Exercise goal:
Each line below containing the word "KnvProtocol" needs to be shown.

Provided entries:

(* ===== verification/ResultSet.v ===== *)
(** * Result sets (src/mysql_proxy_server.cpp: PackResult; src/mysql_proxy_api.cpp: mysql_proxy_fetch_row and the like)

    The server packs a result of the database into a tree, sends the tree as a message, and the client walks the
    tree it makes from the message.  Both sides use the tree library as it is (KnvNode.v, KnvFields.v).  A row that is
    handed out is a list of cells, [None] for a NULL pointer, otherwise the bytes before the final 0. *)

From S2P Require Import Prelude Pb MemPool Keys KnvHeap KnvHt KnvNode KnvSize KnvExpand KnvFields.

(** ** The server's side *)

(** A result of the MySQL client library: for each row its cells and, unless [mysql_fetch_lengths] fails, their
    lengths. *)
Record mysql_res := mk_res {
  mr_num_rows : Z; mr_num_fields : Z; mr_fields : list bytes; mr_rows : list (list (option bytes) * option (list Z)) }.

(** [s] in memory the tree library does not own. *)
Definition foreign : Z := -3.
Definition lend (s : bytes) : M ptr := fun h => Ret (Some (BExt foreign, 0)) (set_buf (<[BExt foreign := s]> (h_buf h)) h).

(** Models [max_row_num_for_each_set] (src/mysql_proxy_server.cpp:726-726). *)
Definition max_row_num_for_each_set : Z := 10000.

Section pack.
Context (fuel : nat).

(** A subnode of [n] whose key is the string [s]. *)
Definition add_named (n : nid) (tag : Z) (s : bytes) : M (option nid) :=
  p ← lend s; InsertSubNode fuel n tag (Some (mk_key KNV_STRING (u16 (len s)) p dyn0)).

(** Models [PackResult] (src/mysql_proxy_server.cpp:758-771). *)
Fixpoint pack_fields (fieldstree : nid) (l : list bytes) : M bool :=
  match l with
  | [] => mret true
  | name :: l' =>
      c ← add_named fieldstree 11 name;
      match c with None => mret false | Some _ => pack_fields fieldstree l' end
  end.

(** [row[i]] for [i] from [i0] on; [None] in place of the lengths when they could not be had. *)
(** Models [PackResult] (src/mysql_proxy_server.cpp:809-819). *)
Fixpoint pack_cells (subtree : nid) (i : Z) (row : list (option bytes)) (lengths : option (list Z)) : M unit :=
  match row with
  | [] => mret tt
  | cell :: row' =>
      match cell with
      | None => mret tt
      | Some s =>
          l ← match lengths with
              | Some ls => lift (head ls)
              | None => mret (len (c_str s))
              end;
          p ← lend s;
          AddFieldStr fuel subtree (11 + i) (u32 l) p;;
          mret tt
      end;;
      pack_cells subtree (i + 1) row' (tail <$> lengths)
  end.

(** Row [r] is put into the current set; the result is the set for the next row. *)
(** Models [PackResult] (src/mysql_proxy_server.cpp:779-825). *)
Definition pack_row (tree : nid) (num_fields r : Z) (settree : option nid) (row : list (option bytes) * option (list Z))
    : M (option (option nid)) :=
  st ← match settree with
       | Some s => mret (Some s)
       | None => add_named tree 12 (txt "set " ++ dec (r / max_row_num_for_each_set))
       end;
  match st with
  | None => mret None
  | Some st =>
      subtree ← add_named st 11 (txt "row " ++ dec r);
      match subtree with
      | None => mret None
      | Some sub =>
          pack_cells sub 0 (take (Z.to_nat num_fields) row.1) row.2;;
          if negb (Z.eqb r 0) && Z.eqb (r mod max_row_num_for_each_set) 0 then
            GetValue fuel st;;
            mret (Some None)
          else mret (Some (Some st))
      end
  end.

(** Models [PackResult] (src/mysql_proxy_server.cpp:775-826). *)
Fixpoint pack_rows (tree : nid) (num_fields r : Z) (settree : option nid) (l : list (list (option bytes) * option (list Z)))
    : M bool :=
  match l with
  | [] => mret true
  | row :: l' =>
      s ← pack_row tree num_fields r settree row;
      match s with None => mret false | Some s => pack_rows tree num_fields (r + 1) s l' end
  end.
(** Sets the return code and the message first, when they are not those of the header. *)
(** Models [KnvProtocol::Encode] (src/knv/protocol.cc:475-562). *)
Definition Encode_with (ret : Z) (err : ptr) (errlen : Z) (body_tree : option nid) (encode_oidb compat_oidb : bool)
    (p : KnvProtocol) : M (Z * option Z * KnvProtocol) :=
  v ← IsValid p;
  if negb (v : bool) then mret (-1, None, p)
  else
    '(r, p) ← (if negb (Z.eqb ret (retcode p)) then SetRetCode ret p else mret (0, p));
    if negb (Z.eqb r 0) then mret (-2, None, p)
    else
      '(r, p) ← (if negb (bool_decide (err = retmsg p)) || negb (Z.eqb errlen (retmsglen p)) then SetRetErrorMsg err errlen p
                 else mret (0, p));
      if negb (Z.eqb r 0) then mret (-3, None, p)
      else if encode_oidb then
        '(r, mem) ← (if compat_oidb then EncodeCompatOidb body_tree p else EncodeOidb body_tree p);
        mret (r, mem, p)
      else
        h ← deref (header p);
        hdr_sz ← EvaluateSize fuel h;
        bdy_sz ← match body_tree with Some b => EvaluateSize fuel b | None => mret 0 end;
        let total_val_sz := hdr_sz + bdy_sz in
        let total_sz := eval_len KNV_PKG_TAG KNV_NODE (kv_str total_val_sz None) in
        mem ← mem_alloc total_sz;
        match mem with
        | None => mret (-6, None, p)
        | Some m =>
            r ← fill_packet h body_tree bdy_sz m total_sz total_val_sz;
            if negb (Z.eqb r 0) then mem_free (Some m);; mret (r, None, p) else mret (total_sz, Some m, p)
        end.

Exercise solution:
(** Models [KnvProtocol::Encode] (src/knv/protocol.cc:475-562). *)
    (p : KnvProtocol) : M (Z * option Z * KnvProtocol) :=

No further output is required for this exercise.